As a member of the workforce, it can be difficult to know exactly what your rights are. All too often, employees harbor a fear of their employers or the company that they work for which prevents them from receiving everything they are entitled to. This is typically the result of the type of thinking that leads one to believe that they have no power over their state of employment and that they are virtually at the mercy of those they work for.
This isn’t always the case, however. As an employee your rights are protected under the letter of the law. No one wants to take things to the stage where it’s necessary to seek legal advice from experts, like those at wh Law, but it is important to know what protections you are entitled to. By educating yourself on this topic you can learn what situations can be handled quietly and when you need to take more drastic measures.
In order to better learn exactly where you stand with your employee rights, here are three ways that your rights are protected under the law.
1) Your Right to a Safe Work Environment
There was once a time, not that long ago in fact, when certain industries were notorious for failing to provide adequately safe environments for their employees. Workers would arrive for the day and simply have to put up with unsafe conditions that could potentially result in serious injury or worse. Thanks to the creation of the Occupational Safety and Health Administration (OSHA) in 1970, things have changed for the better in this regard.
If you feel as though the conditions in which you work aren’t sufficiently safe, then you have the ability to file a complaint with OSHA and they can send out an inspector to evaluate the situation. No one should feel as though they risk physical harm when they go to work.
2) Your Right to Take Leave
If you have suffered a medical condition or injury that will make it difficult to work for a while, or if you need to take extended leave for a valid family reason such as the birth of a child, you have every right to do so. Under the Family and Medical Leave Act, you have the ability to take up to 12 weeks of unpaid leave for any of the valid reasons that qualify under this legislation.

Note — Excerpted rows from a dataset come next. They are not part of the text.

(* ===== verification/ConsoleProps.v ===== *)
(** * ConsoleProps: who may do what through the console

    The origin gate, the guards in front of the handlers, what administrators and
    members can change, the login limiter, and what invites and registration let
    a caller do. *)

From stdpp Require Import pretty.
From S2P Require Import Prelude GoString GoTime Float64 GoSort Net GoUrl Json ApiErr Limiter AuditId AuditLog CoreStore.
From S2P Require Import CoreProps Console.
Local Open Scope string_scope.
Local Open Scope Z_scope.

(** ** The origin gate *)

(** The web origin a text names: scheme and host, the port dropped when it is the
    scheme's own. *)
Definition origin_of (raw : string) : option (string * string) :=
  let raw := TrimSpace raw in
  if String.eqb raw "" || String.eqb raw "*" then None
  else match Parse raw with
       | None => None
       | Some u =>
           let scheme := ToLower (u_Scheme u) in
           if String.eqb (u_Host u) "" || u_User u ||
              (negb (String.eqb scheme "http") && negb (String.eqb scheme "https")) then None
           else Some (scheme, canonicalHost scheme (ToLower (u_Host u)))
       end.

Definition text_of (o : string * string) : string := fst o +:+ "://" +:+ snd o.

Lemma normalizeOrigin_text raw : normalizeOrigin raw = match origin_of raw with Some o => text_of o | None => "" end.
Proof.
  unfold normalizeOrigin, origin_of. destruct (_ || _); [done|]. destruct (Parse _) as [u|]; [|done].
  destruct (String.eqb (u_Host u) ""); [done|]. cbn [orb]. destruct (_ && _) eqn:E; [by rewrite orb_true_r|].
  destruct (u_User u); done.
Qed.

Lemma origin_scheme raw scheme host : origin_of raw = Some (scheme, host) → scheme = "http" ∨ scheme = "https".
Proof.
  unfold origin_of. destruct (_ || _); [done|]. destruct (Parse _) as [u|]; [|done].
  destruct (_ || _ || _) eqn:E; [done|]. intros [= <- _]. apply orb_false_elim in E as [_ E].
  destruct (String.eqb_spec (ToLower (u_Scheme u)) "http") as [->|]; [by left|].
  destruct (String.eqb_spec (ToLower (u_Scheme u)) "https") as [->|]; [by right|done].
Qed.

Lemma text_of_inj s h s' h' :
  (s = "http" ∨ s = "https") → (s' = "http" ∨ s' = "https") → text_of (s, h) = text_of (s', h') → s = s' ∧ h = h'.
Proof. intros [->| ->] [->| ->]; cbn; intros [= ]; try done; by subst. Qed.

Lemma text_of_split s h : (s = "http" ∨ s = "https") →
  index_of "://" (text_of (s, h)) = Some (String.length s) ∧
  take_bytes (String.length s) (text_of (s, h)) = s ∧ drop_bytes (String.length s + 3) (text_of (s, h)) = h.
Proof. intros [->| ->]; cbn; by destruct h. Qed.
Definition stream_event (c : reqCtx) (start : Time) (ev : StreamEvent) (st : stream_state) : G stream_state :=
  match ev_Err ev with
  | Some err =>
      let id := ctx_RequestID c in
      write (((if String.eqb id "" then [Write (": stream error" +:+ blank_line)]
               else [Write (": stream error" +:+ nl);
                     Write (": nexus-request-id=" +:+ id +:+ blank_line)]) ++ [Flush])%list);;
      mret (mkSS (set_ErrorMsg (Scrub err) (set_ErrorType "stream_error" (ss_trace st))) (ss_out st)
              (ss_first st) (ss_upstreamCost st) (ss_lastUsage st))
  | None =>
      if ev_Done ev then
        match ev_Raw ev with
        | None => write [Write ("data: [DONE]" +:+ blank_line); Flush];; mret st
        | Some _ => mret st
        end
      else
        match ev_Raw ev with
        | Some raw =>
            write ((Write raw ::
              (if negb (String.eqb raw "") && negb (HasSuffix raw blank_line) then [Write nl] else []) ++
              [Flush])%list);;
            match ev_Chunk ev with
            | Some k => note_chunk start k st
            | None => mret st
            end
        | None =>
            match ev_Chunk ev with
            | None => mret st
            | Some k =>
                st' ← note_chunk start k st;
                let k' :=
                  match k_Usage k with
                  | None => k
                  | Some u =>
                      mkChunk (k_ID k) (k_Object k) (k_Created k) (k_Model k) (k_Choices k)
                        (Some (set_usage_cost
                           (ResolveCostUSD (ss_upstreamCost st') (RequestModel (ss_trace st'))
                              (ResponseModel (ss_trace st')) (Some u)) u))
                  end in
                write [Write "data: "; Write (encode_chunk k'); Write blank_line; Flush];;
                mret st'
            end
        end
  end.

Fixpoint stream_loop (c : reqCtx) (start : Time) (events : list StreamEvent) (st : stream_state) :
    G stream_state :=
  match events with
  | [] => mret st
  | ev :: events' => st' ← stream_event c start ev st; stream_loop c start events' st'
  end.

(** The winning hop gets the final latency, status and error. *)
Definition refresh_last (t : Trace) (l : list ProviderAttempt) : list ProviderAttempt :=
  match last l with
  | None => l
  | Some a =>
      (take (length l - 1) l ++
       [mkAttempt (pa_Index a) (pa_Provider a) (pa_Model a) (pa_CredentialSource a) (StatusCode t)
          (LatencyMs t) (ErrorType t) (ErrorMsg t) (pa_CacheHit a) (pa_FallbackAllowed a)])%list
  end.
(* ===== verification/GatewayLogic.v ===== *)
(** * GatewayLogic: reasoning about the handler's monad

    A weakest-precondition calculus for [Gateway.G]: [wp m Q] says that from any
    state [m] only appends to the log, and that its result and the events it
    appended (oldest first) satisfy [Q].  Then the views of a run the
    specifications are stated with (status lines, bodies, upstream calls,
    recorded traces, spend entries), and the rules of the handler's helpers. *)

From S2P Require Import Prelude GoString Float64 GoTime ApiErr Balancer Registry Pricing.
From S2P Require Import Credentials Guardrails SemCache GwTypes Middleware Gateway.
Local Open Scope string_scope.
Local Open Scope Z_scope.

(** ** The calculus *)

Definition wp {A} (m : G A) (Q : A → list event → Prop) : Prop :=
  ∀ s, ∃ evs, g_log (m s).2 = (rev evs ++ g_log s)%list ∧ Q (m s).1 evs.

Lemma wp_ret {A} (a : A) Q : Q a [] → wp (mret a) Q.
Proof. intros H s. by exists []. Qed.

Lemma wp_bind {A B} (m : G A) (k : A → G B) Q :
  wp m (fun a e1 => wp (k a) (fun b e2 => Q b (e1 ++ e2)%list)) → wp (m ≫= k) Q.
Proof.
  intros H s. destruct (H s) as (e1 & E1 & H'). unfold mbind, G_bind.
  destruct (m s) as [a s']. destruct (H' s') as (e2 & E2 & HQ). exists (e1 ++ e2)%list.
  split; [|done]. cbn in *. by rewrite E2, E1, rev_app_distr, app_assoc.
Qed.

Lemma wp_mono {A} (m : G A) (Q R : A → list event → Prop) :
  wp m Q → (∀ a evs, Q a evs → R a evs) → wp m R.
Proof. intros H HQ s. destruct (H s) as (evs & E & HE). exists evs. auto. Qed.

Lemma wp_and {A} (m : G A) (Q R : A → list event → Prop) :
  wp m Q → wp m R → wp m (fun a evs => Q a evs ∧ R a evs).
Proof.
  intros H1 H2 s. destruct (H1 s) as (e1 & E1 & HQ), (H2 s) as (e2 & E2 & HR).
  rewrite E1 in E2. apply app_inv_tail, (f_equal (@rev event)) in E2.
  rewrite !rev_involutive in E2. subst. eauto.
Qed.

Lemma wp_emit e Q : Q tt [e] → wp (emit e) Q.
Proof. intros H s. by exists [e]. Qed.

Lemma wp_emits es Q : Q tt es → wp (emits es) Q.
Proof.
  revert Q. induction es as [|e es IH]; intros Q H; cbn [emits]; [by apply wp_ret|].
  apply wp_bind, wp_emit, IH. exact H.
Qed.

(** What [wp] says of a run from a given state. *)
Lemma wp_run {A} (m : G A) Q s : g_log s = [] → wp m Q → Q (m s).1 (rev (g_log (m s).2)).
Proof. intros Hs H. destruct (H s) as (evs & E & HQ). by rewrite E, Hs, app_nil_r, rev_involutive. Qed.

(** ** Views of a run *)

Definition statuses (evs : list event) : list Z :=
  omap (fun e => match e with EvWrite (WriteHeader n) => Some n | _ => None end) evs.
Definition bodies (evs : list event) : list string :=
  omap (fun e => match e with EvWrite (Write b) => Some b | _ => None end) evs.
Definition calls (evs : list event) : list upstream_call :=
  omap (fun e => match e with EvUpstream u => Some u | _ => None end) evs.
Definition traces (evs : list event) : list Trace :=
  omap (fun e => match e with EvRecord t => Some t | _ => None end) evs.
Definition spends (evs : list event) : list (string * float64) :=
  omap (fun e => match e with EvSpend k x => Some (k, x) | _ => None end) evs.

Lemma statuses_app l k : statuses (l ++ k)%list = (statuses l ++ statuses k)%list.
Proof. apply omap_app. Qed.
Lemma bodies_app l k : bodies (l ++ k)%list = (bodies l ++ bodies k)%list.
Proof. apply omap_app. Qed.
Lemma calls_app l k : calls (l ++ k)%list = (calls l ++ calls k)%list.
Proof. apply omap_app. Qed.
Lemma traces_app l k : traces (l ++ k)%list = (traces l ++ traces k)%list.
Proof. apply omap_app. Qed.
Lemma spends_app l k : spends (l ++ k)%list = (spends l ++ spends k)%list.
Proof. apply omap_app. Qed.

Lemma calls_one u : calls [EvUpstream u] = [u].
Proof. done. Qed.
Lemma calls_nil : calls [] = [].
Proof. done. Qed.

Create Rewrite HintDb views.
#[export] Hint Rewrite calls_one calls_nil statuses_app bodies_app calls_app traces_app spends_app : views.

(** ** Rules of the primitives and helpers *)

Section Rules.
Context {doc schema : Type} (env : Env doc schema) (h : GwHandler).

Lemma wp_now Q : (∀ t, Q t []) → wp (now env) Q.
Proof. intros H s. exists []. split; [done|apply H]. Qed.
Lemma wp_NewString Q : (∀ x, Q x []) → wp (NewString env) Q.
Proof. intros H s. exists []. split; [done|apply H]. Qed.
Lemma wp_Since t Q : (∀ d, Q d []) → wp (Since env t) Q.
Proof. intros H. apply wp_bind, wp_now. intros n. apply wp_ret, H. Qed.
Lemma wp_ChatCompletion_at u Q :
  (∀ n, Q (e_upstream env n u) [EvUpstream u]) → wp (ChatCompletion env u) Q.
Proof. intros H s. exists [EvUpstream u]. split; [done|apply H]. Qed.
Lemma wp_ChatCompletion u Q : (∀ r, Q r [EvUpstream u]) → wp (ChatCompletion env u) Q.
Proof. intros H. apply wp_ChatCompletion_at. intros n. apply H. Qed.
Lemma wp_ChatCompletionStream u Q : (∀ r, Q r [EvUpstream u]) → wp (ChatCompletionStream env u) Q.
Proof. intros H s. exists [EvUpstream u]. split; [done|apply H]. Qed.
Lemma wp_write cs Q : Q tt (EvWrite <$> cs) → wp (write cs) Q.
Proof. apply wp_emits. Qed.

Lemma wp_newTrace c session req name Q :
  (∀ t, StatusCode t = 0 → CacheHit t = false → t_OrgID (t_base t) = ctx_OrgID c →
        VirtualKeyID (t_base t) = ctx_VKeyID c → ProviderName (t_base t) = name → Q t []) →
  wp (newTrace env h c session req name) Q.
Proof.
  intros H. unfold newTrace. apply wp_bind, wp_NewString. intros tid.
  apply wp_bind, wp_NewString. intros sid. apply wp_bind, wp_now. intros ts. apply wp_ret, H; done.
Qed.

(** The trace as [recordEvidence] hands it to the recorder. *)
Definition evidence (t : Trace) (attempts : list ProviderAttempt) (reasons : list PolicyReason) : Trace :=
  let t := set_EgressMode (gh_egressMode h) (set_PolicyReasons reasons (set_Attempts attempts t)) in
  if String.eqb (GuardrailRule t) ""
  then set_GuardrailRule (GuardrailRuleFromAction (GuardrailAction t)) t else t.

Lemma wp_recordEvidence t a r Q :
  Q tt (if gh_recorder h then [EvRecord (evidence t a r)] else []) → wp (recordEvidence h t a r) Q.
Proof.
  intros H. unfold recordEvidence. destruct (gh_recorder h); [by apply wp_emit|by apply wp_ret].
Qed.

Lemma evidence_fields t a r :
  StatusCode (evidence t a r) = StatusCode t ∧ CacheHit (evidence t a r) = CacheHit t ∧
  CostUSD_t (evidence t a r) = CostUSD_t t ∧ t_base (evidence t a r) = t_base t ∧
  ErrorType (evidence t a r) = ErrorType t ∧
  Attempts (evidence t a r) = a ∧ PolicyReasons (evidence t a r) = r.
Proof. unfold evidence. case_match; done. Qed.

(** The spend entry a cost gives rise to. *)
Definition spend_of (c : reqCtx) (cost : float64) : list (string * float64) :=
  if negb (gh_limiter h) || fle cost fzero || String.eqb (ctx_VKeyID c) "" then []
  else [(ctx_VKeyID c, cost)].

Lemma wp_recordSpend c cost Q :
  Q tt ((fun '(k, x) => EvSpend k x) <$> spend_of c cost) → wp (recordSpend h c cost) Q.
Proof.
  unfold recordSpend, spend_of. intros H. destruct (negb (gh_limiter h) || fle cost fzero).
  - by apply wp_ret.
  - destruct (String.eqb (ctx_VKeyID c) ""); [by apply wp_ret|by apply wp_emit].
Qed.

Lemma wp_notify f Q : Q tt (if gh_notifier h then [EvNotify f] else []) → wp (notifyFailover h f) Q.
Proof. intros H. unfold notifyFailover. destruct (gh_notifier h); [by apply wp_emit|by apply wp_ret]. Qed.

(** Whether strict BYOK is in force: every upstream call must carry a caller's key. *)
Definition strict_byok : bool := bool_decide (gh_keyMode h = KeyModeStrictBYOK) && gh_credResolver h.

Lemma wp_injectCredential c name Q :
  (∀ r, match r with
        | Ok (cred, _) => strict_byok = true → is_Some cred
        | Err _ => strict_byok = true
        end → Q r []) →
  wp (injectCredential env h c name) Q.
Proof.
  intros H s. exists []. unfold injectCredential.
  destruct (bool_decide_reflect (gh_keyMode h = KeyModeShared)) as [Hs|Hs]; cbn [orb].
  { split; [done|]. apply H. unfold strict_byok. rewrite Hs. done. }
  destruct (gh_credResolver h) eqn:Hr; cbn [negb].
  2: { split; [done|]. apply H. unfold strict_byok. rewrite Hr, andb_false_r. done. }
  destruct (Credentials.Resolve _ _ _ _ _ _ _) as [[r cr] asked].
  assert (strict_byok = bool_decide (gh_keyMode h = KeyModeStrictBYOK)) as Hb
    by (unfold strict_byok; by rewrite Hr, andb_true_r).
  destruct r as [[cred [|]]|e]; (split; [done|]); apply H; rewrite ?Hb;
    try (by eexists); by destruct (bool_decide _).
Qed.
End Rules.

Ltac rewrite_views v cs :=
  let w := fresh in let IH := fresh in
  induction cs as [|w cs IH]; [done|]; destruct w;
  unfold v in *; csimpl; by rewrite ?IH.

Lemma statuses_writes cs :
  statuses (EvWrite <$> cs) = omap (fun w => match w with WriteHeader n => Some n | _ => None end) cs.
Proof. rewrite_views statuses cs. Qed.
Lemma bodies_writes cs :
  bodies (EvWrite <$> cs) = omap (fun w => match w with Write b => Some b | _ => None end) cs.
Proof. rewrite_views bodies cs. Qed.
Lemma calls_writes cs : calls (EvWrite <$> cs) = [].
Proof. rewrite_views calls cs. Qed.
Lemma traces_writes cs : traces (EvWrite <$> cs) = [].
Proof. rewrite_views traces cs. Qed.
Lemma spends_writes cs : spends (EvWrite <$> cs) = [].
Proof. rewrite_views spends cs. Qed.

(** An event that is not a status line, an upstream call, a trace or a spend. *)
Definition only_writes (evs : list event) : Prop := ∃ cs, evs = EvWrite <$> cs.

Lemma only_writes_views evs :
  only_writes evs → calls evs = [] ∧ traces evs = [] ∧ spends evs = [].
Proof.
  intros [cs ->]. by rewrite calls_writes, traces_writes, spends_writes.
Qed.

Section Writers.
Context {doc schema : Type} (env : Env doc schema).

Lemma wp_writeErr c status errType msg Q :
  (∀ evs, only_writes evs → statuses evs = [status] →
     bodies evs = [e_encode_error env (Scrub msg) errType] → Q tt evs) →
  wp (writeErr env c status errType msg) Q.
Proof.
  intros H. apply wp_write, H; [by eexists| |];
    rewrite ?statuses_writes, ?bodies_writes; unfold writeError; by case_match.
Qed.

Lemma wp_writeResp status r Q :
  Q tt (EvWrite <$> [SetHeader "Content-Type" "application/json"; WriteHeader status;
                     Write (e_encode_response env r)]) →
  wp (writeResp env status r) Q.
Proof. apply wp_write. Qed.
End Writers.

(** ** Automation: one rule per head symbol *)

Create HintDb wp.

Ltac wp_step :=
  lazymatch goal with
  | |- wp (mbind _ _) _ => apply wp_bind
  | |- wp (mret _) _ => apply wp_ret
  | |- wp (emit _) _ => apply wp_emit
  | |- wp (write _) _ => apply wp_write
  | |- wp (now _) _ => apply wp_now; intros ?
  | |- wp (Since _ _) _ => apply wp_Since; intros ?
  | |- wp (ChatCompletion _ _) _ => apply wp_ChatCompletion; intros ?
  | |- wp (ChatCompletionStream _ _) _ => apply wp_ChatCompletionStream; intros ?
  | |- wp (newTrace _ _ _ _ _ _) _ => apply wp_newTrace; intros ? ? ? ? ? ?
  | |- wp (recordEvidence _ _ _ _) _ => apply wp_recordEvidence
  | |- wp (recordSpend _ _ _) _ => apply wp_recordSpend
  | |- wp (notifyFailover _ _) _ => apply wp_notify
  | |- wp (injectCredential _ _ _ _) _ => apply wp_injectCredential; intros ? ?
  | |- wp (setCostHeader _ _) _ => unfold setCostHeader
  | |- wp (setCostTrailer _ _) _ => unfold setCostTrailer
  | |- wp (writeErr _ _ _ _ _) _ => apply wp_writeErr; intros ? ? ? ?
  | |- wp (writeResp _ _ _) _ => apply wp_writeResp
  end.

3) Your Right to a Fair Wage
One of the ways in which the law has evolved to prevent employers from exercising nearly autonomous power over their workers is the development of legislation that protects employees’ rights to fair pay. A minimum wage must be given to all employees no matter what field they work in. While, of course, there are certain professions that allow individuals to achieve high earning potential, there should be no circumstance in which the compensation that someone receives is so low that they cannot even afford to live.